J’ai déjà été bien long sur ce sujet des logemens : il me faut pourtant dire encore que l’autorité excède ses pouvoirs d’une façon dangereuse, quand elle tente de réglementer par le menu une affaire de ce genre. C’est s’ingérer dans les détails de la vie intime plus qu’il ne convient. Si l’autorité s’immisce dans les logemens autrement que par des prescriptions générales analogues à la législation anglaise, pourquoi ne pas s’occuper de même en détail de la nourriture, et puis de l’habillement, du chauffage, de l’éclairage ? Nous nageons alors en plein socialisme : l’état se mêle de tout, préside à tout, envahit tout, et la société devient un couvent ou une caserne. Quand on combat le socialisme, on doit être attentif à ne pas le copier.
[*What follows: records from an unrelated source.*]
Lemma rp_closeSocket w0 graceful reason w :
  keeps_retry m b w0 w → keeps_retry m b w0 (closeSocket graceful reason w).
Proof. apply rp_same; by wsimpl. Qed.

Lemma rp_dropConnectionPromise w0 w :
  keeps_retry m b w0 w → keeps_retry m b w0 (dropConnectionPromise w).
Proof. apply rp_same; try (by rewrite dropConnectionPromise_this). by wsimpl. Qed.

Lemma rp_upd_this w0 f w :
  (∀ o, maxReconnectAttempts (f o) = maxReconnectAttempts o) →
  (∀ o, initialReconnectDelay (f o) = initialReconnectDelay o) →
  (∀ o, reconnectAttempts (f o) = reconnectAttempts o) →
  keeps_retry m b w0 w → keeps_retry m b w0 (upd_this f w).
Proof. intros F1 F2 F3. apply rp_same; [apply F1|apply F2|apply F3|done]. Qed.

(** The counter is reset. *)
Lemma rp_reset w0 w :
  keeps_retry m b w0 w → keeps_retry m b w0 (upd_this (set_reconnectAttempts 0) w).
Proof.
  intros Hg H0. destruct (Hg H0) as (Hm & Hb & Ha & Ht).
  unfold retry_policy_ok. fields. repeat split; try done; try lia.
  - by apply (Ht t tm).
  - by apply (Ht t tm).
Qed.

Lemma rp_clearTimer w0 t w : keeps_retry m b w0 w → keeps_retry m b w0 (clearTimer t w).
Proof.
  apply rp_shrink; try done. intros t' tm. fields. by intros [_ H]%lookup_delete_Some.
Qed.

Lemma rp_setTimeout w0 cb d w :
  cb ≠ TReconnect → keeps_retry m b w0 w → keeps_retry m b w0 (setTimeout cb d w).
Proof.
  intros Hcb. apply rp_shrink; try done. intros t tm. fields.
  intros [[_ <-]|[_ H]]%lookup_insert_Some; [|done]. simpl. by intros.
Qed.

Lemma rp_setInterval w0 cb d w :
  cb ≠ TReconnect → keeps_retry m b w0 w → keeps_retry m b w0 (setInterval cb d w).
Proof.
  intros Hcb. apply rp_shrink; try done. intros t tm. fields.
  intros [[_ <-]|[_ H]]%lookup_insert_Some; [|done]. simpl. by intros.
Qed.

Lemma rp_sweep w0 l w : keeps_retry m b w0 w → keeps_retry m b w0 (foldl rejectPending w l).
Proof.
  apply rp_shrink; try (by wsimpl). intros t tm. rewrite sweep_timers.
  by intros H%foldl_delete_lookup_Some.
Qed.

Lemma rp_stopPing w0 w : keeps_retry m b w0 w → keeps_retry m b w0 (stopPing w).
Proof.
  apply rp_shrink; try (by rewrite stopPing_this). intros t tm.
  rewrite stopPing_timers. intros H _. by do 2 apply delete_opt_lookup_Some in H.
Qed.

(** One more attempt is scheduled, or the policy gives up. *)
Lemma rp_scheduleReconnect w0 w :
  keeps_retry m b w0 w → keeps_retry m b w0 (scheduleReconnect w).
Proof.
  intros Hg. unfold scheduleReconnect.
  destruct (Nat.leb_spec (maxReconnectAttempts (this w)) (reconnectAttempts (this w)))
    as [Hle|Hlt]; cbv zeta.
  - apply rp_emit, rp_reset. by apply rp_upd_this.
  - intros H0. destruct (Hg H0) as (Hm & Hb & Ha & Ht).
    unfold retry_policy_ok, setTimeout. fields.
    rewrite !emit_this, !emit_timers, !emit_nextTimer. fields.
    split; [done|]. split; [done|]. split; [lia|].
    intros t tm [[_ <-]|[_ H]]%lookup_insert_Some Hcb; [|by apply (Ht t tm)].
    simpl. split; [done|]. exists (reconnectAttempts (this w)).
    split; [lia|]. by rewrite Hb.
Qed.

End RetryPolicy.

(** As for the keep-alive timer, the lemmas are applied by the shape of the
    world they are about. *)
Create HintDb rp discriminated.

#[global] Hint Extern 1 (keeps_retry _ _ _ (emit _ _ _)) => apply rp_emit : rp.
#[global] Hint Extern 1 (keeps_retry _ _ _ (ws_send _ _)) => apply rp_ws_send : rp.
#[global] Hint Extern 1 (keeps_retry _ _ _ (ws_close _ _ _)) => apply rp_ws_close : rp.
#[global] Hint Extern 1 (keeps_retry _ _ _ (upd_socket _ _ _)) => apply rp_upd_socket : rp.
#[global] Hint Extern 1 (keeps_retry _ _ _ (set_sockets _ _)) => apply rp_set_sockets : rp.
#[global] Hint Extern 1 (keeps_retry _ _ _ (set_heap _ _)) => apply rp_set_heap : rp.
#[global] Hint Extern 1 (keeps_retry _ _ _ (set_microtasks _ _)) => apply rp_set_microtasks : rp.
#[global] Hint Extern 1 (keeps_retry _ _ _ (new_promise _ _)) => apply rp_new_promise : rp.
#[global] Hint Extern 1 (keeps_retry _ _ _ (settle _ _ _ _)) => apply rp_settle : rp.
#[global] Hint Extern 1 (keeps_retry _ _ _ (detachHandlers _)) => apply rp_detachHandlers : rp.
#[global] Hint Extern 1 (keeps_retry _ _ _ (closeSocket _ _ _)) => apply rp_closeSocket : rp.
#[global] Hint Extern 1 (keeps_retry _ _ _ (dropConnectionPromise _)) =>
  apply rp_dropConnectionPromise : rp.
#[global] Hint Extern 1 (keeps_retry _ _ _ (upd_this _ _)) =>
  apply rp_upd_this; [by intros; fields..|] : rp.
#[global] Hint Extern 1 (keeps_retry _ _ _ (upd_this (set_reconnectAttempts 0) _)) =>
  apply rp_reset : rp.
#[global] Hint Extern 1 (keeps_retry _ _ _ (clearTimer _ _)) => apply rp_clearTimer : rp.
#[global] Hint Extern 1 (keeps_retry _ _ _ (setTimeout _ _ _)) =>
  apply rp_setTimeout; [done|] : rp.
#[global] Hint Extern 1 (keeps_retry _ _ _ (foldl rejectPending _ _)) => apply rp_sweep : rp.
#[global] Hint Extern 1 (keeps_retry _ _ _ (stopPing _)) => apply rp_stopPing : rp.
#[global] Hint Extern 1 (keeps_retry _ _ _ (setInterval _ _ _)) =>
  apply rp_setInterval; [done|] : rp.
#[global] Hint Extern 1 (keeps_retry _ _ _ (startPing _)) => unfold startPing; cbv zeta : rp.
#[global] Hint Extern 1 (keeps_retry _ _ _ (scheduleReconnect _)) =>
  apply rp_scheduleReconnect : rp.
#[global] Hint Extern 1 (keeps_retry _ _ _ (handlePong _)) => unfold handlePong : rp.
#[global] Hint Extern 9 (keeps_retry _ _ _ (match ?x with _ => _ end)) => destruct x : rp.

Ltac rp := cbv zeta; auto 60 with rp nocore.

Section RetryPolicyMethods.

Variables (m : nat) (b : Z).

Lemma rp_cleanupConnection w0 w : keeps_retry m b w0 w → keeps_retry m b w0 (cleanupConnection w).
Proof. intros Hg. unfold cleanupConnection. rp. Qed.

End RetryPolicyMethods.

#[global] Hint Extern 1 (keeps_retry _ _ _ (cleanupConnection _)) =>
  apply rp_cleanupConnection : rp.

Section RetryPolicyMethods2.

Variables (m : nat) (b : Z).

Lemma rp_handleDisconnect w0 graceful reason w :
  keeps_retry m b w0 w → keeps_retry m b w0 (handleDisconnect graceful reason w).
Proof. intros Hg. unfold handleDisconnect. rp. Qed.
La commission a accordé une attention particulière aux caisses de secours mutuels, aux caisses d’épargne, à la caisse des retraites. Elle a pour les caisses d’épargne un grand respect que tout le monde doit partager ; elle leur maintient le patronage de l’état, qui consiste en ce qu’il se fait le dépositaire de leurs fonds, en garantit la restitution, et en sert un intérêt convenable. Elle étend aux caisses de secours le bienfait de cette protection sous plusieurs formes ; non-seulement le trésor sera leur caissier, mais encore le conseil d’état examinera leurs statuts, afin qu’ils soient conformes à la raison, et qu’ils cessent de contenir des calculs que l’arithmétique désavoue ; source d’irréparables désappointemens pour les sociétaires. Après cet examen, on leur accorderait la qualité d’établissemens d’utilité publique, afin qu’elles fussent aptes à recevoir des dons et des legs.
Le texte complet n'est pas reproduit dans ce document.